7 He said to them: “It is not for you to know the times or dates the Father has set by his own authority. 8 But you will receive power when the Holy Spirit comes on you; and you will be my witnesses in Jerusalem, and in all Judea and Samaria, and to the ends of the earth.” Acts 1:7
Bible schools and mission agencies around the world use this verse to discuss the role of missions in the life of a Believer, especially someone interested in missions.
Jerusalem is always near (in your home town), while “to the ends of the earth” is always in a far away land. The impetus for this graduated witness is the power of the Holy Spirit.
Earlier in the chapter, Jesus gave a command to wait in Jerusalem before going out. It is generally accepted that the command only applied to His immediate Disciples (those who actually heard Him say that). Since the words in this verse were spoken at the same time as the command to “stay in Jerusalem”, are we to then assume that waiting for the Holy Spirit to come upon us will be our only motivator for missions?

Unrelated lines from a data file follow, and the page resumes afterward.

Lemma runs_prog_bind {A B} (f : A → prog B) m w b w' :
  runs (prog_bind f m) w b w' → ∃ a w1, runs m w a w1 ∧ runs (f a) w1 b w'.
Proof.
  revert w. induction m as [a|o k IH]; intros w Hm; [by exists a, w|].
  destruct Hm as (w1 & r & w2 & Hi & Hd & Hk). apply IH in Hk as (a & w3 & ? & ?).
  exists a, w3. split; [|done]. by exists w1, r, w2.
Qed.

Lemma runs_bind {A B} (m : Rt A) (f : A → Rt B) w b w' :
  runs (m ≫= f) w (inl b) w' → ∃ a w1, runs m w (inl a) w1 ∧ runs (f a) w1 (inl b) w'.
Proof.
  intros ([a|e] & w1 & Hm & Hf)%runs_prog_bind; [by exists a, w1|]. by destruct Hf.
Qed.

Lemma runs_lift {A} (r : result A) w a w' : runs (lift_rt r) w (inl a) w' → r = Ok a ∧ w' = w.
Proof. destruct r; intros [??]; naive_solver. Qed.
End runs.

(** ** The queue behind a subscription *)

(** What a subscription that has received [live] owes its subscriber. *)
Definition owed (scope : PlanStreamScope) (after : Z) (replay live : list PlanEvent) : list Event :=
  ToEvent <$> replay ++ filter (λ e, forwarded scope after e = true) live.

Lemma streamed_owed scope after replay live s :
  streamed scope after replay live s →
  str_out s ++ owed scope after (str_replay s) (str_live s) = owed scope after replay live.
Proof.
  induction 1 as [|live s received s' _ IH Hs]; [done|].
  destruct Hs as [e rest Hr|e rest Hr Hl Hf|e rest Hr Hl Hf|e|]; cbn; rewrite ?app_nil_r, <- ?IH.
  - unfold owed. rewrite Hr. cbn. by rewrite <- app_assoc.
  - unfold owed. rewrite Hr, Hl, filter_cons_True by done. cbn. by rewrite <- app_assoc.
  - unfold owed. by rewrite Hr, Hl, filter_cons_False by congruence.
  - unfold owed in *. rewrite !filter_app, !fmap_app, !app_assoc in *. by rewrite IH.
  - done.
Qed.

(** ** Cursors over a growing stream *)

(** An event that a cursor at [after] lets through. *)
Definition visible (scope : PlanStreamScope) (after : Z) (e : PlanEvent) : Prop :=
  memoryPlanEventMatchesScope e (after_sequence scope after) = true.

A number of years ago I heard something very interesting about the late Christian musician Keith Green. Before actually recording the music, he would pray until he felt the Holy Spirit would be present to bless the recording sessions. Recording sessions in professional music studios back in the day were hundreds of dollars per day (or more), but Keith insisted that they wait. I am not sure whether this was an “urban legend” about Keith Green or whether it was true, but it makes a point. Here was a man who believed that God would bless, and he had faith to spend hundreds of dollars before recording a single note.
Obviously we cannot live by our feelings but we can certainly step back and wait a lot more for the Holy Spirit than we do.
Typically we do what we want and ask God to bless it later.
What if we did the exact opposite? Waiting on the Holy Spirit is a dying discipline that probably needs to be revived.